Photo Of The Day

REMKO DE WAAL/AFP/Getty Images A convoy of hearses carrying coffins containing the remains of victims of the downed Malaysia Airlines flight MH17, drives from the Eindhoven Airbase to Hilversum on July 23, 2014, after a ceremony following the arrival of a Dutch Air Force C-130 Hercules plane and an Australian Royal Australian Air Force C17 transport plane with the first bodies of the 298 victims of the Malaysia Airlines MH17 plane crash in eastern Ukraine. The first bodies from flight MH17 arrived in the Netherlands on Wednesday almost a week after it was shot down over Ukraine, as the conflict flared yet again near the Malaysian airliner's crash site.

REMKO DE WAAL/AFP/Getty Images
A convoy of hearses carrying coffins containing the remains of victims of the downed Malaysia Airlines flight MH17, drives from the Eindhoven Airbase to Hilversum on July 23, 2014, after a ceremony following the arrival of a Dutch Air Force C-130 Hercules plane and an Australian Royal Australian Air Force C17 transport plane with the first bodies of the 298 victims of the Malaysia Airlines MH17 plane crash in eastern Ukraine. The first bodies from flight MH17 arrived in the Netherlands on Wednesday almost a week after it was shot down over Ukraine, as the conflict flared yet again near the Malaysian airliner’s crash site.

Why Bringing Bodies Home Matters

People sometimes have difficulty understanding why the families of those who die in disasters are so invested in the recovery of their loved ones’ bodies. This painful process has been once again brought into sharp relief by the difficulty of retrieving the bodies of those lost in the downing of Malaysia Airlines Flight 17 from Ukrainian rebels who control the crash site.

The International Committee of the Red Cross notes that international humanitarian law requires combatants to respect the bodies of those who die in conflict, reflecting the importance people attach to the bodies of their loved ones.

Throughout history, most cultures have emphasized the management of the bodies of the deceased. Indeed, cultures around the world (and religions are a part of one’s culture) still observe different, important, traditions for what happens with human remains, most commonly ranging from burial to various forms of cremation.

Grieving families often are eager to perform their traditional rituals for the remains of their loved ones, a process that can bring some level of comfort.

But in the early stages of mass casualty disasters, families often share the experience of grief with other families, whose loved ones have died, sometimes joining together in a family assistance center to await news of their loved ones and the identification of the remains.

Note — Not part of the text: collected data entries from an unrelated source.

(** * LC-3 virtual CPU: a shallow embedding of [pkg/cpu/cpu.go]

    Words are Go [uint16] values, embedded as [Z] with the wrap-around
    written out ([wrap16]).  The register file is the Go array
    [[RCOUNT]uint16], embedded as a list updated by index; the memory is the
    array [[MemoryMax]uint16], indexed by a [uint16], embedded as a total
    function from addresses to words.  Methods that mutate the receiver or
    perform I/O become state transformers on [machine], which pairs the CPU
    with its input and output streams.

    The two trap handlers that loop until they read a zero word, and the
    execution loop itself, take a fuel; [Timeout] is the outcome of a call
    that has not returned within it.  A call that never returns is one that
    times out for every fuel. *)

From Stdlib Require Import ZArith List Lia Bool String Ascii.
From stdpp Require Import base list.
Import ListNotations.

Local Open Scope Z_scope.

(** ** Constant packages *)

Module constants.
Definition MemoryMax : Z := Z.shiftl 1 16.
End constants.

Module registers.
  (* package registers: the [iota] enumeration of register indices *)
Definition RR0 : Z := 0.
Definition RR1 : Z := 1.
Definition RR2 : Z := 2.
Definition RR3 : Z := 3.
Definition RR4 : Z := 4.
Definition RR5 : Z := 5.
Definition RR6 : Z := 6.
Definition RR7 : Z := 7.
Definition RPC : Z := 8.
Definition RCOND : Z := 9.
Definition RCOUNT : Z := 10.
  (* memory mapped keyboard status and data registers *)
Definition MRKBSR : Z := 0xFE00.
Definition MRKBDR : Z := 0xFE02.
End registers.

Module cflags.
Definition FLPOS : Z := Z.shiftl 1 0.
Definition FLZRO : Z := Z.shiftl 1 1.
Definition FLNEG : Z := Z.shiftl 1 2.
End cflags.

It is when the remains of their loved ones are returned to the family that the more personal experience of the death tends to begin. Families will generally leave the family assistance center and return to their homes to grieve with their extended families and friends. While many funerary rituals can be performed without a body, knowing the exact disposition of the loved ones’ remains is often a crucial comfort to the family.

The death of a loved one can of course be devastating, even if that person is the only one to die in an incident. But disaster mental health professionals know that mass casualty disasters are much more difficult for families than disasters in which only a few people die. It isn’t clear why, but the old adage that misery loves company does not seem to apply to mass casualty disasters.

As stressful as mass casualty incidents are, however, responders generally know to expect an even more stressful disaster if it is an incident in which body recovery is likely to be very difficult or even impossible.

The recent disappearance of Malaysia Airlines Flight 370 is a classic example. Without knowing even the location of the downed aircraft, the recovery of the remains of the passengers and crew becomes more unlikely with each passing day. This is likely to complicate the grieving process for the survivors.

Traditional cultural rituals for the dead help us to process grief in a meaningful way. Grief isn’t magically resolved through these rituals, but it is one step in the process of building a new life without the presence of the loved one.